■ **What the exercise asks**
A verbatim reproduction of the lines below, from the line containing "cbn [with_indexes ss_Indexes] in Hsz." through the line containing "- intros j Hin.", both ends included, is the whole required output.

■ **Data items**
☆ ☆ ☆ ☆ ☆
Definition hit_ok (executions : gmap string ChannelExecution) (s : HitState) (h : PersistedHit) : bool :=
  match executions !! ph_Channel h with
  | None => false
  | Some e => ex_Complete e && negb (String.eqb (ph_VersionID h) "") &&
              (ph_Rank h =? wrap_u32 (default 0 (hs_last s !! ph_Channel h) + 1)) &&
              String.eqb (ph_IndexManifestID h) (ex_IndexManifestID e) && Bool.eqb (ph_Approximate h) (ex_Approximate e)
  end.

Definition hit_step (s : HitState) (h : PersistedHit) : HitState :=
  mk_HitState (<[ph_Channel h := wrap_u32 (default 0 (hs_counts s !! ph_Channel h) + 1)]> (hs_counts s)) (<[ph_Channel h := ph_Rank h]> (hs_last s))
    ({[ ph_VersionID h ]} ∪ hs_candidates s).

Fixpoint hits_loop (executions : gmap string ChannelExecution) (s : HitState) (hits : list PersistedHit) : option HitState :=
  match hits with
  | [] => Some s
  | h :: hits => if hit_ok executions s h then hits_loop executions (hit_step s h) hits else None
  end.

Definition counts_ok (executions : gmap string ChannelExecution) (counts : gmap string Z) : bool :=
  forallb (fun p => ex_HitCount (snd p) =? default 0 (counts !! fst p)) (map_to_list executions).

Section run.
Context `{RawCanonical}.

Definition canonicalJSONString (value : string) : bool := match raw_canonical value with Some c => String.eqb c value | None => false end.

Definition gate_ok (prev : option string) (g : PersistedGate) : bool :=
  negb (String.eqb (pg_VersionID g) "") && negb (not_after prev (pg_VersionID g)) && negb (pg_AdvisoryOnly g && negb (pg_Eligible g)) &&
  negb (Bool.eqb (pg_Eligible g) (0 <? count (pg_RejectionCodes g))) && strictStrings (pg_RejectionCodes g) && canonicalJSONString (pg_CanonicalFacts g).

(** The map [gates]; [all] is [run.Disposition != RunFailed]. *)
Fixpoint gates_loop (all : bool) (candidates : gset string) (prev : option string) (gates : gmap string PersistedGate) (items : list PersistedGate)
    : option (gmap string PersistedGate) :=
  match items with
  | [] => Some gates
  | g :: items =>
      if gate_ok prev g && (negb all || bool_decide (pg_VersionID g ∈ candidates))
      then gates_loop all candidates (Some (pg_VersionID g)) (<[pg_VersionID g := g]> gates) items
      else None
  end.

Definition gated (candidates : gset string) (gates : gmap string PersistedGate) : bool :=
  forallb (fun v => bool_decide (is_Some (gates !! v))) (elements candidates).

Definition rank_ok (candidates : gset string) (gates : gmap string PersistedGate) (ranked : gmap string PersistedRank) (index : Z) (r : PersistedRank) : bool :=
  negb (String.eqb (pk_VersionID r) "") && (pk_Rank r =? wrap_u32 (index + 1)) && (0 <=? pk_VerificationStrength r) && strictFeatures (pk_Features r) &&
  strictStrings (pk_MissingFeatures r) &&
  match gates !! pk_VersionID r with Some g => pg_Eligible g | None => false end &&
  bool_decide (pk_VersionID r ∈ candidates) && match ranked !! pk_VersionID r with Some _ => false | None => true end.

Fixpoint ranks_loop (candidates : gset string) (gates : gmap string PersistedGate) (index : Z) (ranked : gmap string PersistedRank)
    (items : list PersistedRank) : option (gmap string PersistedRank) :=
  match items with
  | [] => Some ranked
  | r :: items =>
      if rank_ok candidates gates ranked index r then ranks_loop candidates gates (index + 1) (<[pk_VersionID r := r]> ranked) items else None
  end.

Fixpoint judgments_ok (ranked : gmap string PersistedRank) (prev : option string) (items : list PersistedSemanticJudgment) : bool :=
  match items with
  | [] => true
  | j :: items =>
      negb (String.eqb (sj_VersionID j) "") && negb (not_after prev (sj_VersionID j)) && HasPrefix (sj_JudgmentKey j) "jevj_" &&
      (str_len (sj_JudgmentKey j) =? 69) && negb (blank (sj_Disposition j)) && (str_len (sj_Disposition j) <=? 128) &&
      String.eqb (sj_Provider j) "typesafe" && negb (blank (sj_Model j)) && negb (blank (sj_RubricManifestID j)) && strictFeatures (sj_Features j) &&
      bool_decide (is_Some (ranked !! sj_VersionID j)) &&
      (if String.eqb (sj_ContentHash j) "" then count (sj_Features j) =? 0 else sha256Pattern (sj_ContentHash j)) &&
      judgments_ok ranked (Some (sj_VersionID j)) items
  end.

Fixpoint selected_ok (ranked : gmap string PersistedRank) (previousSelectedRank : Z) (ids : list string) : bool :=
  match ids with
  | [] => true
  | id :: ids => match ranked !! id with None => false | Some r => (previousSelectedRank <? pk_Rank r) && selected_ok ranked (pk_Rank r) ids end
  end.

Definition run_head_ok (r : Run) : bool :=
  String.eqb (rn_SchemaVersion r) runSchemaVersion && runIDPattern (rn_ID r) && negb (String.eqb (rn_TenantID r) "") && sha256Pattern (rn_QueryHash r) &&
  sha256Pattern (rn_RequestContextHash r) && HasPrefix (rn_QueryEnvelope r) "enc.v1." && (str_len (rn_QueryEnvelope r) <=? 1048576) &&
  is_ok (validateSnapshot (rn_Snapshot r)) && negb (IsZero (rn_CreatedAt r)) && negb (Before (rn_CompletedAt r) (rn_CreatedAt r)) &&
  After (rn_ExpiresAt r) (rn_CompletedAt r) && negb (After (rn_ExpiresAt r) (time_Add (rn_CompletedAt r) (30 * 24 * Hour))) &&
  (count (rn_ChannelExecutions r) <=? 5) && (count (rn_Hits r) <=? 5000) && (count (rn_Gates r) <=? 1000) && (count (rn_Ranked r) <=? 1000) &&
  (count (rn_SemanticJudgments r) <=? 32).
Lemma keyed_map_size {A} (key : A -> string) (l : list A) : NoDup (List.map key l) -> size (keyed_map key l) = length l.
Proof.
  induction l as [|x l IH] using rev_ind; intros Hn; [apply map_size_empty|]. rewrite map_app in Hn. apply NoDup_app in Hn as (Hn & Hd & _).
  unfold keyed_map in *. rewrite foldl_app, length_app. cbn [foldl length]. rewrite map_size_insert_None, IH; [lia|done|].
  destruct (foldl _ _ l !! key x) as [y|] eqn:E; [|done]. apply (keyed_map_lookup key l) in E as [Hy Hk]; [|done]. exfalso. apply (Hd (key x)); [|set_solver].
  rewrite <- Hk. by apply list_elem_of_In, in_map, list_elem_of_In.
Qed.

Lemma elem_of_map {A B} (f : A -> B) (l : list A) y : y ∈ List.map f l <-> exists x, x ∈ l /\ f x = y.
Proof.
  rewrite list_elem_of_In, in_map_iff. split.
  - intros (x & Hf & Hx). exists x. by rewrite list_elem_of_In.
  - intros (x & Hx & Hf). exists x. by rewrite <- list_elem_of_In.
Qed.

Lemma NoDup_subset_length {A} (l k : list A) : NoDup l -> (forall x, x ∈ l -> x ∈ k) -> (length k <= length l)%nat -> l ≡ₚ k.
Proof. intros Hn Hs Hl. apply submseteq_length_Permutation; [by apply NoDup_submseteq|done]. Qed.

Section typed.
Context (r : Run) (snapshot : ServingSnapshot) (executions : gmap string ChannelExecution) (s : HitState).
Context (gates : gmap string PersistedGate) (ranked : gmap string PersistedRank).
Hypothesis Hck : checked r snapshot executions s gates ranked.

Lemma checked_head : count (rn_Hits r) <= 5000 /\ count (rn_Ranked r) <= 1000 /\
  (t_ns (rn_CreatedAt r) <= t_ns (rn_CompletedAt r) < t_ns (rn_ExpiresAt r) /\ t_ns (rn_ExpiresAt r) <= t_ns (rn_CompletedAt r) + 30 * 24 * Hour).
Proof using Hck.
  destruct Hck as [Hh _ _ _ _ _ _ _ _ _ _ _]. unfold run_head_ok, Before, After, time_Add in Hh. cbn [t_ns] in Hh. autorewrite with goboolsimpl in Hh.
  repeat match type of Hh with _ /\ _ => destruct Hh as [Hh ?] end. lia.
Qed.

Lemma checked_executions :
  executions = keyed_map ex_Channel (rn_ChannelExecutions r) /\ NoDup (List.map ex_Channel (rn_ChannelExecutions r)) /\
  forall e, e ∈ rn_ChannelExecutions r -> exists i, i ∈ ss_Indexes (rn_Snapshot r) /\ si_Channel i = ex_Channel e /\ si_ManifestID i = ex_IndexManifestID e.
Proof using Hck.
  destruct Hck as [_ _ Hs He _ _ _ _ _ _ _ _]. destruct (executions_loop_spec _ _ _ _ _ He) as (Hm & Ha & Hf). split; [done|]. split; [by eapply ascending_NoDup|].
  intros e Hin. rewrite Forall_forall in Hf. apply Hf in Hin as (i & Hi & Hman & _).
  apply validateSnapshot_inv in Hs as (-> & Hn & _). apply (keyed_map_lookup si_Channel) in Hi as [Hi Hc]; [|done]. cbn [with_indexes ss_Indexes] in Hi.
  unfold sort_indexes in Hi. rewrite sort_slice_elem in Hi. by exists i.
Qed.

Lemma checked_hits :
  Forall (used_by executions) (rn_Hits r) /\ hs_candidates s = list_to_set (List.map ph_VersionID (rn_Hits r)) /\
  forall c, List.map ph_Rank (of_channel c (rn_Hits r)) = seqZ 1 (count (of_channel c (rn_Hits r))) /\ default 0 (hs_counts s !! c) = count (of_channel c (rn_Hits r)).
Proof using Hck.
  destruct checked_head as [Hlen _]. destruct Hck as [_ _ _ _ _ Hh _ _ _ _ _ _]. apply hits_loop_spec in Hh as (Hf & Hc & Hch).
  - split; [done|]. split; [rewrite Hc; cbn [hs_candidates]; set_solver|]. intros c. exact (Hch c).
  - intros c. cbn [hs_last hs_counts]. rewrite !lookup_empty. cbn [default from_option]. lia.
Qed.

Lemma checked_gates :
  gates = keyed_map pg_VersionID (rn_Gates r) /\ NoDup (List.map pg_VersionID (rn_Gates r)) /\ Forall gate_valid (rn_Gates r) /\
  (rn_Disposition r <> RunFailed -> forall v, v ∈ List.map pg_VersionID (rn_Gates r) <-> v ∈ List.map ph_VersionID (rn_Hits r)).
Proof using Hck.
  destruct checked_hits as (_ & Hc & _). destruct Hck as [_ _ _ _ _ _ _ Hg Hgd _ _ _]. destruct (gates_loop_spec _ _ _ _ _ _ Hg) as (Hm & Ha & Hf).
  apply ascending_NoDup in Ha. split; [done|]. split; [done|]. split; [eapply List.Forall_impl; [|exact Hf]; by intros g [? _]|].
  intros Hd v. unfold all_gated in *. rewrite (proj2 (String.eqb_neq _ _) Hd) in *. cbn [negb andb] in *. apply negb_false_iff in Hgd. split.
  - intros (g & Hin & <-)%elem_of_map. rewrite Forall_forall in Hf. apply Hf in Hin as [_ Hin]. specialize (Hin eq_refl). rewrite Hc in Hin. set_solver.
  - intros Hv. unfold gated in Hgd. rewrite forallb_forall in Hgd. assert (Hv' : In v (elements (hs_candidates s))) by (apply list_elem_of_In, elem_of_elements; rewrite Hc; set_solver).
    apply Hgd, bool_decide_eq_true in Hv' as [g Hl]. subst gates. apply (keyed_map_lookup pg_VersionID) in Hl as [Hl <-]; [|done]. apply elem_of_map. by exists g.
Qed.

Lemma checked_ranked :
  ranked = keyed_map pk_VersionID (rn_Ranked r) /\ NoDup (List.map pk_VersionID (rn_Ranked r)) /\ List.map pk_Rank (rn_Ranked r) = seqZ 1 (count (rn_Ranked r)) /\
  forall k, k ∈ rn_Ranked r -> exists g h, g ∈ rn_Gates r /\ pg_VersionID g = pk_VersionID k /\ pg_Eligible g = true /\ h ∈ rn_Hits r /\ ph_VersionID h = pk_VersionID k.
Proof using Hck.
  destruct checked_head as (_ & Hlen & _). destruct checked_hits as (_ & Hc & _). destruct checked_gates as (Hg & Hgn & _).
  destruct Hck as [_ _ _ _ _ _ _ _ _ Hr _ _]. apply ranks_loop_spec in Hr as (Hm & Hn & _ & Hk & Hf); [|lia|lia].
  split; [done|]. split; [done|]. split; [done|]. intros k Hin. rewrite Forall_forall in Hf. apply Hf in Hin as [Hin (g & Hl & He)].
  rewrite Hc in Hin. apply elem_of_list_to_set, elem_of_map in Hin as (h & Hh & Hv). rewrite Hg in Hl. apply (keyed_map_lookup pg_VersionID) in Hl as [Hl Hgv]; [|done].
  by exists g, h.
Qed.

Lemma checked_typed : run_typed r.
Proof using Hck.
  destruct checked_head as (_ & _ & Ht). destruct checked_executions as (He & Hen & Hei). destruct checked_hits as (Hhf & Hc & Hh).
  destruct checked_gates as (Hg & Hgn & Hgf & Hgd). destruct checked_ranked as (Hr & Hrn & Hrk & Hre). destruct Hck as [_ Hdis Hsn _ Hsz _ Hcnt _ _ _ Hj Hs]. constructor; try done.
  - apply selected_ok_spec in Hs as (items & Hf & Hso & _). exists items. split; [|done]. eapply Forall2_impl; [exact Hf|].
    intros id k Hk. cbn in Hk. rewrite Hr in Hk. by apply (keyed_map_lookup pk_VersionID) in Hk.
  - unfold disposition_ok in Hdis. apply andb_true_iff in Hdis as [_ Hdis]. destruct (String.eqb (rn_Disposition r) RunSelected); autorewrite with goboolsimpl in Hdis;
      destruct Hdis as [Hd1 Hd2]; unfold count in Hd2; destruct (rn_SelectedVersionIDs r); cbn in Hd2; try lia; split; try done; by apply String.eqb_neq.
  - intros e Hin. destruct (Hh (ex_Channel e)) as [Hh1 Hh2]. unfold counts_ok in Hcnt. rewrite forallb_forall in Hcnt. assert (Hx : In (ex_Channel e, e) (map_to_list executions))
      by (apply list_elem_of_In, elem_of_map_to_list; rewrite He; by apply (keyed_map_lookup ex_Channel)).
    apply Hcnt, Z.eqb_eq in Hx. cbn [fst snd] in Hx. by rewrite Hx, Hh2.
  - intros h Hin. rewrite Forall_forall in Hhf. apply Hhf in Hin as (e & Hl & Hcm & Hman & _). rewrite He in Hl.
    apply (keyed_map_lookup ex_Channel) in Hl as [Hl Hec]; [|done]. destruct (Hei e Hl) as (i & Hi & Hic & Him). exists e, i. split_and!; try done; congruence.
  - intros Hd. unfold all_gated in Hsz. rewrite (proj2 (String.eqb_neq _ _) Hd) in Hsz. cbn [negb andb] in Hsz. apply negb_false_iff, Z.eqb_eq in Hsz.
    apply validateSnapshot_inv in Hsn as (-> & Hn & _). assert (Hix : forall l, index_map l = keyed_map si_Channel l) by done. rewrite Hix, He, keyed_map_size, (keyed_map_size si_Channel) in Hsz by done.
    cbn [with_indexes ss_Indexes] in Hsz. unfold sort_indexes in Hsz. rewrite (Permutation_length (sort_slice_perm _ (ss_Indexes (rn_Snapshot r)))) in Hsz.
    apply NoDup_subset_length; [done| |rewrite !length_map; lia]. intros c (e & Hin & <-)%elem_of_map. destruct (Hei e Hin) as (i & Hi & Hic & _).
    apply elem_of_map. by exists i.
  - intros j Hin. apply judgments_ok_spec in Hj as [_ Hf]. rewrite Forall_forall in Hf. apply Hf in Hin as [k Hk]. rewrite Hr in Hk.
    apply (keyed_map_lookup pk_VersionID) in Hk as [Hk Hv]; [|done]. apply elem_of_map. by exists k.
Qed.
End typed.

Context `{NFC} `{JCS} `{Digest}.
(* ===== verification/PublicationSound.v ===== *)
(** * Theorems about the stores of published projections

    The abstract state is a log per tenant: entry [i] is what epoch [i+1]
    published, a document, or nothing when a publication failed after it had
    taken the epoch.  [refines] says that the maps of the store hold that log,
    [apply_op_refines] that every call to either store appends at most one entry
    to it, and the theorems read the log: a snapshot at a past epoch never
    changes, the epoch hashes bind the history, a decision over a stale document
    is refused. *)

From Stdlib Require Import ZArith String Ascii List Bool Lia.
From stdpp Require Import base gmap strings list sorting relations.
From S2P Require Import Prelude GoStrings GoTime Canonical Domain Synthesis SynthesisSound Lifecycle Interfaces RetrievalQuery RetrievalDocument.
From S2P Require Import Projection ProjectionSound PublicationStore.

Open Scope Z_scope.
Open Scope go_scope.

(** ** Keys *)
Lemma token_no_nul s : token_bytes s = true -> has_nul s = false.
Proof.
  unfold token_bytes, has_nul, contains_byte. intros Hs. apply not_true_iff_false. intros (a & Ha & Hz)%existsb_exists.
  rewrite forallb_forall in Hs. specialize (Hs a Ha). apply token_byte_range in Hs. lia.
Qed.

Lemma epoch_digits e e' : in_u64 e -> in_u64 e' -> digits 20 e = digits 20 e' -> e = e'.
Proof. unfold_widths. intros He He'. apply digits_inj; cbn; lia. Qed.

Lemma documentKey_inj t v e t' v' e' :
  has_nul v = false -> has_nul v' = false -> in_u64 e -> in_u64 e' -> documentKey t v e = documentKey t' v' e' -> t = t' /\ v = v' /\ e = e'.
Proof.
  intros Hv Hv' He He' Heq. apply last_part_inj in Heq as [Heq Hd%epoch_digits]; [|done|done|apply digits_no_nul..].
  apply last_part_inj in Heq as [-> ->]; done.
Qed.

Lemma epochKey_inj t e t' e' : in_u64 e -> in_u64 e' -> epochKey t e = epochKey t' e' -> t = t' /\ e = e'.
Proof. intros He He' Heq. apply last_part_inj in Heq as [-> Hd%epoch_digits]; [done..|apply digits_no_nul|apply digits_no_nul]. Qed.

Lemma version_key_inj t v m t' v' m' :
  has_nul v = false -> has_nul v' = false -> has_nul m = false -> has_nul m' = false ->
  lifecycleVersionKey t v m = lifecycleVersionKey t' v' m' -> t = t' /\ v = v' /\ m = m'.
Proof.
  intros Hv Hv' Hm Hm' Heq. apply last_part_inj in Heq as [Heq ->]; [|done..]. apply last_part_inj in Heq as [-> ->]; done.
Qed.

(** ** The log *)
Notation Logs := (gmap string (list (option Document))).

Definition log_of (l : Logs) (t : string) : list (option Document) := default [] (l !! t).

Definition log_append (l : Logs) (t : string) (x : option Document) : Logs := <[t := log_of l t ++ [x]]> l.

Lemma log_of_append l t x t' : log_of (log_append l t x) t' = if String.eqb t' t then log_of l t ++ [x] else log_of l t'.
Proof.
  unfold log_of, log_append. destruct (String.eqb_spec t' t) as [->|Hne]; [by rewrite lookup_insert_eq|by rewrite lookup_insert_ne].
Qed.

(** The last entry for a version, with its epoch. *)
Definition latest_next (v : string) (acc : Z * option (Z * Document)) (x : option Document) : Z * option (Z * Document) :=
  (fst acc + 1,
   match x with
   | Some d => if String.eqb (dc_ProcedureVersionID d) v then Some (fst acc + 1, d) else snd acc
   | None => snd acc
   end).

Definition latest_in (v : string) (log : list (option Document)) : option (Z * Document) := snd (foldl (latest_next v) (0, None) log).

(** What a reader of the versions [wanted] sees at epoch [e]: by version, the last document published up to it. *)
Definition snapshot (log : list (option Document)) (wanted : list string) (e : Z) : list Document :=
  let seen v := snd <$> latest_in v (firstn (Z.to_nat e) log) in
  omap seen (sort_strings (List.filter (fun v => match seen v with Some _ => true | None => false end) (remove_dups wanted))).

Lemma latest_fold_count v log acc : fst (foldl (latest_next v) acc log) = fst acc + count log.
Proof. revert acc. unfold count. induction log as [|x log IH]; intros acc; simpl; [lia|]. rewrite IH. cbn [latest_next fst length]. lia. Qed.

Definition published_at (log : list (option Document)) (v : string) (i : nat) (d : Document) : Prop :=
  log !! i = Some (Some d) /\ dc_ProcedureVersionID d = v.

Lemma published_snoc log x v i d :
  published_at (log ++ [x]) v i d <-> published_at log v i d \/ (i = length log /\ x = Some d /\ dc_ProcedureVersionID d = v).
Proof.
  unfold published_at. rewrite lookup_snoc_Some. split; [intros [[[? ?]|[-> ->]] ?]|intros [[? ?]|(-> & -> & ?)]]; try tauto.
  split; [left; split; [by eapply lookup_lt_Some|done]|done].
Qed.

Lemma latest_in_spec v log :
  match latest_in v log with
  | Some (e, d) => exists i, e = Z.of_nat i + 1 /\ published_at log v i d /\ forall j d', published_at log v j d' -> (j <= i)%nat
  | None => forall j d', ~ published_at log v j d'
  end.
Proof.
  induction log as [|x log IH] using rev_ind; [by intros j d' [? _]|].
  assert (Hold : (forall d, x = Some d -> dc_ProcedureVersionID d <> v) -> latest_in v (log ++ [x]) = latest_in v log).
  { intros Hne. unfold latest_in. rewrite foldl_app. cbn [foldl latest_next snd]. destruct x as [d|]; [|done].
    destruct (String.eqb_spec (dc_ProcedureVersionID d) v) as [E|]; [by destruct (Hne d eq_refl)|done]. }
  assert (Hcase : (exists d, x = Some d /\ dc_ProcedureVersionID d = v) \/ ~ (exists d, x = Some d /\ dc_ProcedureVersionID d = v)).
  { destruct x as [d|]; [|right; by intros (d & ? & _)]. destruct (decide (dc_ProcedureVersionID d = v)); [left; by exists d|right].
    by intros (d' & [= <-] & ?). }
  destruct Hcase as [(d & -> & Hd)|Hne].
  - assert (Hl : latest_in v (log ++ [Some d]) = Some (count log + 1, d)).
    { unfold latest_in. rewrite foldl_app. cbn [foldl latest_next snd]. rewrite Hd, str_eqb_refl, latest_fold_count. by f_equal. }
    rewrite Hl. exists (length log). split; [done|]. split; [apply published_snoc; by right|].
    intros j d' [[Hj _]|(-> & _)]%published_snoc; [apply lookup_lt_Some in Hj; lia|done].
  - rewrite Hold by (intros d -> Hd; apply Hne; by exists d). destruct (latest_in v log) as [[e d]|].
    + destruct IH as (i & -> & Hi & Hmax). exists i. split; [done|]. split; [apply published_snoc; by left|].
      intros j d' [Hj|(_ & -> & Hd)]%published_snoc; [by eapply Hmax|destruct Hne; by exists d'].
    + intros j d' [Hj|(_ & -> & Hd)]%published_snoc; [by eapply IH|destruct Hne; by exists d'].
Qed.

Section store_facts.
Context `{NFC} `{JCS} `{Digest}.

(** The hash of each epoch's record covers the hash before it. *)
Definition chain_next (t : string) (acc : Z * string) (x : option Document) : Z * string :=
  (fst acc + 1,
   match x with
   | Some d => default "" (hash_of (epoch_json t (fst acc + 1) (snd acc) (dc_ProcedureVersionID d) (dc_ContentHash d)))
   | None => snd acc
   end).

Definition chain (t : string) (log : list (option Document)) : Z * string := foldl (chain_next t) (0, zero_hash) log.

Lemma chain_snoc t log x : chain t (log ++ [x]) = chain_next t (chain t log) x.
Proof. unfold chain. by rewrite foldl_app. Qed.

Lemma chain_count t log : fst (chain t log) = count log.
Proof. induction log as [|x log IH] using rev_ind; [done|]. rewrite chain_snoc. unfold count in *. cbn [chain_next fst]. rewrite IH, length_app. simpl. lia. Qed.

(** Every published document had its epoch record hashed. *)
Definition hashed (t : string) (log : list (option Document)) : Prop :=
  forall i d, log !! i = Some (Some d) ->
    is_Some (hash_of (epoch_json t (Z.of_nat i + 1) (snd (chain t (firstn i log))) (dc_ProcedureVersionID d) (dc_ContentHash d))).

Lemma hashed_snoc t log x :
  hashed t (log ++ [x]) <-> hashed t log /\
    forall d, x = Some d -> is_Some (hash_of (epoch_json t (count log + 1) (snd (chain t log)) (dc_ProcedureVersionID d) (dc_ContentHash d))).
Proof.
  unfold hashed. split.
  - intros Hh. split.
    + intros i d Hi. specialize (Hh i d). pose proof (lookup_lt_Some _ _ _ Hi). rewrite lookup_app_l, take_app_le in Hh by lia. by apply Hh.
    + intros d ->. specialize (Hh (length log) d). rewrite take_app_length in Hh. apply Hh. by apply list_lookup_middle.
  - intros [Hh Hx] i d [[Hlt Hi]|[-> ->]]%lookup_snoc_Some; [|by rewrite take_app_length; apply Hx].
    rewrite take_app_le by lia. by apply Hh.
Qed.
☆ ☆ ☆ ☆ ☆
■ **Completed exercise**
    cbn [with_indexes ss_Indexes] in Hsz. unfold sort_indexes in Hsz. rewrite (Permutation_length (sort_slice_perm _ (ss_Indexes (rn_Snapshot r)))) in Hsz.
    apply NoDup_subset_length; [done| |rewrite !length_map; lia]. intros c (e & Hin & <-)%elem_of_map. destruct (Hei e Hin) as (i & Hi & Hic & _).
    apply elem_of_map. by exists i.
  - intros j Hin. apply judgments_ok_spec in Hj as [_ Hf]. rewrite Forall_forall in Hf. apply Hf in Hin as [k Hk]. rewrite Hr in Hk.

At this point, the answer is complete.